= Data records =
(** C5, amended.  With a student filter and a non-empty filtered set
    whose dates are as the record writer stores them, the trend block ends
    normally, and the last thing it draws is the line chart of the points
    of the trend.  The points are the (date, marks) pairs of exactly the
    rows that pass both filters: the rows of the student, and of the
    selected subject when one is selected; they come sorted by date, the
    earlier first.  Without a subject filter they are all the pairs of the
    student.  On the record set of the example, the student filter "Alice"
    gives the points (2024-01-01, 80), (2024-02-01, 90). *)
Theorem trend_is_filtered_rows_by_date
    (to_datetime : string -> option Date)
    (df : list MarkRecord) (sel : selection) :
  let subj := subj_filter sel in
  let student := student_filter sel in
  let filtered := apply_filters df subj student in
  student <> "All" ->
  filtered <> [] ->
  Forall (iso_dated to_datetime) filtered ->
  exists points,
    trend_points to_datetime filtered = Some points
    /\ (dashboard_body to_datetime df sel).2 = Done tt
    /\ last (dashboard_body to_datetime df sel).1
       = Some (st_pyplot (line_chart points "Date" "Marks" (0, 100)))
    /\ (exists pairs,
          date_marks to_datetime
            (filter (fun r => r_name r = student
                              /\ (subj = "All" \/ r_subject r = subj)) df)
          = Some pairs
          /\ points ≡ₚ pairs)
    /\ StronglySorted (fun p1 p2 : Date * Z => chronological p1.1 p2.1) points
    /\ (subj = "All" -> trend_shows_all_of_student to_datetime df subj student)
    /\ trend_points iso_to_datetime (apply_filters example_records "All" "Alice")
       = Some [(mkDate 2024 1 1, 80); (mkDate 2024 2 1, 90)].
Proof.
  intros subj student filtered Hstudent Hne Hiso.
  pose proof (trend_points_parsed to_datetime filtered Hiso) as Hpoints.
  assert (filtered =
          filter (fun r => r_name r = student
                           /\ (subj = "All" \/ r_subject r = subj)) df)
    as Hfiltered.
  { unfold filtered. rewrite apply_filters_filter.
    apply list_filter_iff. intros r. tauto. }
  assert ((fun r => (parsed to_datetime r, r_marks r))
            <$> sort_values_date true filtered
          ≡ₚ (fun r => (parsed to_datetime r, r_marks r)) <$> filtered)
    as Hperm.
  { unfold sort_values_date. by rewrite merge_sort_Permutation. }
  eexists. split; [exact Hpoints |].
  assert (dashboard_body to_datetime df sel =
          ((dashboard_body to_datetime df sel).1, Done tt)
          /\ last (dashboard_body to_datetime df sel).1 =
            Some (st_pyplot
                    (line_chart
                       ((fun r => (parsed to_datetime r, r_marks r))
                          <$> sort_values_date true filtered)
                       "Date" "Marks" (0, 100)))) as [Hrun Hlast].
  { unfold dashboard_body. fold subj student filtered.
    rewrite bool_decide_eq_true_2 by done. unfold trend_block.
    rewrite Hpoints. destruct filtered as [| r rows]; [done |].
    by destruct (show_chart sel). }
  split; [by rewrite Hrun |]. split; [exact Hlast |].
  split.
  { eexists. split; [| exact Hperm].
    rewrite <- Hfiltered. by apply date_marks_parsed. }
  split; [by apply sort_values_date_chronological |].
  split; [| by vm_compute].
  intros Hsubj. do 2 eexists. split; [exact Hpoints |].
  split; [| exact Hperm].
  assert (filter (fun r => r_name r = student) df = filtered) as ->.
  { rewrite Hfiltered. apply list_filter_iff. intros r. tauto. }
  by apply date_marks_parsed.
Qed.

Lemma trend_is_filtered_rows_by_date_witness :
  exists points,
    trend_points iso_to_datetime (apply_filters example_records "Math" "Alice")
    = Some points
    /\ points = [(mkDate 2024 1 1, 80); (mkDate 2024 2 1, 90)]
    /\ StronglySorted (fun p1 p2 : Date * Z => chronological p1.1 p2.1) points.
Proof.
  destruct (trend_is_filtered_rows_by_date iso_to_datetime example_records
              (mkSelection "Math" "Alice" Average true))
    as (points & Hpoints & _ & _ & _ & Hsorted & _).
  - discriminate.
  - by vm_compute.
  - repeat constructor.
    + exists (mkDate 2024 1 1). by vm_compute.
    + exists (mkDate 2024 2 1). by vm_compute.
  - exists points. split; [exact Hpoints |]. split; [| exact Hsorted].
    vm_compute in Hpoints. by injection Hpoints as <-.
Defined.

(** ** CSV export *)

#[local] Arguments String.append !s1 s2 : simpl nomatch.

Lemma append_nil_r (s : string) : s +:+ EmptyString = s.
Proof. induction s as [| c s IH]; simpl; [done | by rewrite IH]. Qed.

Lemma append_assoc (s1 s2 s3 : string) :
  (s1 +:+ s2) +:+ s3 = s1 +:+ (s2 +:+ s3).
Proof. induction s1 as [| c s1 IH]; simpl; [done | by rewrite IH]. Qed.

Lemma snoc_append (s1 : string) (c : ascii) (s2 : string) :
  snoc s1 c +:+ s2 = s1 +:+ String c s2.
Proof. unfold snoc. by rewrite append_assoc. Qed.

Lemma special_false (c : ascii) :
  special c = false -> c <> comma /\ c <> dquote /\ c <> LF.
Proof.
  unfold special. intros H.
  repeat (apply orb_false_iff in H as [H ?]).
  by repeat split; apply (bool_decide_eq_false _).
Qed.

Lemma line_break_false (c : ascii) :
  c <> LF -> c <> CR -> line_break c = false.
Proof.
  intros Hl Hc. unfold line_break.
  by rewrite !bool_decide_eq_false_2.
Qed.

= Assignment =
Only the number is wanted: how many lines in the entries above include the word "Hpoints"?

= Answer for the task =
7